#### Task inputs
(** C27.  [cmos_init] outside a resume, from any contents.  The clock runs in 24-hour mode at its
    normal rate, the cells are marked as valid, and with an option table the checksum over
    the first cells is right.  Every other cell that only changes when it is written keeps its
    value - also where its checksum was wrong -, except that without an option table all cells are
    cleared when power was lost or the caller asks for it, and that after a loss of power the
    clock is set to the date of the build. *)
Theorem cmos_init_correct s invalid : init_layout -> wf s ->
  let c := cells s in let s' := cmos_init s false invalid in let c' := cells s' in
  wf s' /\ c' RTC_CONTROL = RTC_24H /\ (keeps RTC_FREQ_SELECT -> c' RTC_FREQ_SELECT = 0x26) /\ c' RTC_VALID = RTC_VRT /\
  (USE = true -> pc_checksum_ok c') /\
  (forall a, keeps a -> ~ In a [RTC_CONTROL; RTC_FREQ_SELECT; RTC_VALID] ->
     (USE = true -> ~ In a [PC_CKS_LOC; PC_CKS_LOC + 1]) -> (power_lost c = true -> ~ In a clock_cells) ->
     c' a = if negb USE && (power_lost c || invalid) && clears a then 0 else c a) /\
  (power_lost c = true -> forall a, keeps a -> In a clock_cells -> c' a = clock_set c build_time a).
Proof using Hhw.
  intros Hl Hw. pose proof (cmos_init_spec s _ invalid Hl (holds_self s Hw)) as [W C]. cbv zeta.
  set (s' := cmos_init s false invalid) in *. set (i := init_cells invalid (cells s)) in *.
  assert (Hi : forall a, keeps a -> (USE = true -> ~ In a [PC_CKS_LOC; PC_CKS_LOC + 1]) -> cells s' a = i a).
  { intros a Ha Hn. rewrite C by done. destruct USE; [|done]. specialize (Hn eq_refl). cbn [In] in Hn.
    unfold put_checksum. rewrite !set_cell_other by (intros ->; apply Hn; auto). done. }
  split; [done|]. split; [rewrite Hi; [done|apply hw_control|by intros _ [|[|]]]|].
  split; [intros Kf; rewrite Hi; [done|done|by intros _ [|[|]]]|].
  split; [rewrite Hi; [done|apply (il_valid Hl)|by intros _ [|[|]]]|]. split; [|split].
  - intros HU. rewrite HU in C. apply (checksum_ok_ext _ _ _ _ _ (il_pc Hl) C).
    by apply (put_checksum_ok (keeps := keeps)); apply il_pc.
  - intros a Ha Hn Hp Hk. cbn [In] in Hn. rewrite Hi by done. apply init_cells_at; try done; intros ->; apply Hn; auto.
  - intros HL a Ha Hc. assert (Hr : Forall (fun a => a <> RTC_CONTROL /\ a <> RTC_FREQ_SELECT /\ a <> RTC_VALID /\
      a <> PC_CKS_LOC /\ a <> PC_CKS_LOC + 1) clock_cells) by (by repeat constructor).
    rewrite List.Forall_forall in Hr. destruct (Hr a Hc) as (N1 & N2 & N3 & N4 & N5).
    rewrite Hi by (done || (intros _ [E|[E|[]]]; congruence)). unfold i, init_cells.
    rewrite HL, !set_cell_other by done. apply clock_set_same. done.
Qed.
End Boot.

(** ** Concrete parts *)

(** Power is good; the boot byte says normal image, not tried yet; the rest is zero, which
    makes the checksum of cells 49 to 60 in cells 62 and 63 right. *)
Definition good_cells (a : Z) : Z := if a =? RTC_VALID then 0x80 else if a =? RTC_BOOT_BYTE then 1 else 0.
(** Power was lost. *)
Definition lost_cells (a : Z) : Z := if a =? RTC_VALID then 0 else 0x5a.

Lemma good_ram : ram_ok (ram_of good_cells).
Proof. split; [done|]. split; [by apply bytes_check; vm_compute|]. cbn. lia. Qed.
Lemma lost_ram : ram_ok (ram_of lost_cells).
Proof. split; [done|]. split; [by apply bytes_check; vm_compute|]. cbn. lia. Qed.

Definition ram_boots (max : Z) := run_boots (inb := ram_inb) (outb := ram_outb) 49 60 62 max false.

Lemma ram_boot_layout : boot_layout (keeps := ram_keeps) 49 60 62 3.
Proof.
  split; [split; unfold ram_keeps; lia|lia|lia|by unfold ram_keeps, RTC_VALID|by unfold ram_keeps, RTC_BOOT_BYTE| |lia].
  unfold RTC_BOOT_BYTE. lia.
Qed.

Lemma rtc_set_get_witness :
  exists s', rtc_get ram_inb ram_outb 1 (rtc_set ram_inb ram_outb (ram_of good_cells) (mk_time 56 34 12 31 12 2015 4)) =
    Some (mk_time 56 34 12 31 12 2015 4, s').
Proof.
  destruct (rtc_set_get (ram_of good_cells) (ram_cell (ram_of good_cells)) (mk_time 56 34 12 31 12 2015 4) 0) as (s' & E & _).
  - apply holds_self, good_ram.
  - unfold clock_kept, clock_cells. repeat (apply List.Forall_cons; [by split|]). constructor.
  - by unfold ram_keeps, RTC_FREQ_SELECT.
  - by vm_compute.
  - unfold time_fits. cbn. lia.
  - by exists s'.
Defined.

Lemma boot_choice_refines_witness :
  exists s', ram_boots 3 [Attempt; Attempt; Finished; Attempt] (ram_of good_cells) = Some ([true; true; true], s') /\
    ram_ok s' /\ attempts_of (ram_cell s' RTC_BOOT_BYTE) = mk_attempts true 1 /\
    forall x, ram_keeps x -> x <> RTC_BOOT_BYTE -> ram_cell s' x = ram_cell (ram_of good_cells) x.
Proof.
  pose proof (boot_choice_refines 49 60 62 3 false [Attempt; Attempt; Finished; Attempt] (ram_of good_cells)
    ram_boot_layout good_ram) as W.
  replace (run_spec _ _ _ _ _) with ([true; true; true], mk_attempts true 1) in W by (by vm_compute). exact W.
Defined.

Lemma failing_boots_fall_back_witness :
  (exists s', ram_boots 3 (repeat Attempt 5) (ram_of good_cells) = Some ([true; true; true; false; false], s')) /\
  (exists s', ram_boots 3 (repeat Attempt 5) (ram_of lost_cells) = Some ([false; false; false; false; false], s')).
Proof.
  pose proof (failing_boots_fall_back 49 60 62 3 false 5 (ram_of good_cells) ram_boot_layout good_ram) as [W1 _].
  pose proof (failing_boots_fall_back 49 60 62 3 false 5 (ram_of lost_cells) ram_boot_layout lost_ram) as [W2 _].
  cbv zeta in W1, W2.
  replace (cmos_usable _ _ _ _ && _) with true in W1 by (by vm_compute).
  replace (cmos_usable _ _ _ _ && _) with false in W2 by (by vm_compute). split; [exact W1|exact W2].
Defined.

Lemma post_log_reports_witness :
  let init := cmos_post_init ram_inb ram_outb 0x70 true in
  let code := cmos_post_code ram_inb ram_outb 0x70 in
  exists s', cmos_post_log ram_inb ram_outb 0x70 true true
      (init (post_log_extra ram_inb ram_outb 0x70 (fold_left code [0x10; 0x88; 0x39] (init (ram_of lost_cells))) 0x01020304)) =
    ([ELOG_TYPE_LAST_POST_CODE 0x39; ELOG_TYPE_POST_EXTRA 0x01020304], s') /\ ram_ok s'.
Proof.
  cbv zeta. apply (post_log_reports 0x70 true true [0x10; 0x88; 0x39] 0x01020304 (ram_of lost_cells)).
  - intros i Hi. unfold ram_keeps. lia.
  - apply lost_ram.
  - done.
  - by apply bytes_check; vm_compute.
  - lia.
Defined.

Lemma cmos_init_correct_witness :
  let s' := cmos_init ram_inb ram_outb false (mk_date 0x20 0x15 0x12 0x31 4) true 49 60 62 (ram_of lost_cells) false false in
  ram_cell s' RTC_CONTROL = RTC_24H /\ pc_checksum_ok (ram_cell s') /\ ram_cell s' 20 = 0x5a /\
  ram_cell s' RTC_CLK_MONTH = 0x12.
Proof.
  assert (Hl : init_layout (keeps := ram_keeps) 49 60 62).
  { split; [split|split|]; unfold ram_keeps, PC_CKS_RANGE_START, PC_CKS_RANGE_END, PC_CKS_LOC, RTC_VALID; lia. }
  destruct (cmos_init_correct 49 60 62 true (mk_date 0x20 0x15 0x12 0x31 4) (ram_of lost_cells) false Hl lost_ram)
    as (_ & E1 & _ & _ & E2 & E3 & E4). cbv zeta. split; [exact E1|]. split; [by apply E2|]. split.
  - rewrite E3; [by vm_compute|unfold ram_keeps; lia|by intros [|[|[|[]]]]|by intros _ [|[|[]]]|].
    intros _. by intros [|[|[|[|[|[|[|[|[]]]]]]]]].
  - transitivity (clock_set (ram_cell (ram_of lost_cells)) (build_time (mk_date 0x20 0x15 0x12 0x31 4)) RTC_CLK_MONTH).
    + apply E4; [vm_compute; reflexivity|by split|]. do 5 right. by left.
    + vm_compute. reflexivity.
Defined.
########
#### [To do]
Reproduce the lines of the entries above from the one with "- unfold time_fits. cbn. lia." to the one with "ram_boot_layout good_ram) as W.", both included, exactly and without any other line.

#### [Exercise response]
  - unfold time_fits. cbn. lia.
  - by exists s'.
Defined.

Lemma boot_choice_refines_witness :
  exists s', ram_boots 3 [Attempt; Attempt; Finished; Attempt] (ram_of good_cells) = Some ([true; true; true], s') /\
    ram_ok s' /\ attempts_of (ram_cell s' RTC_BOOT_BYTE) = mk_attempts true 1 /\
    forall x, ram_keeps x -> x <> RTC_BOOT_BYTE -> ram_cell s' x = ram_cell (ram_of good_cells) x.
Proof.
  pose proof (boot_choice_refines 49 60 62 3 false [Attempt; Attempt; Finished; Attempt] (ram_of good_cells)
    ram_boot_layout good_ram) as W.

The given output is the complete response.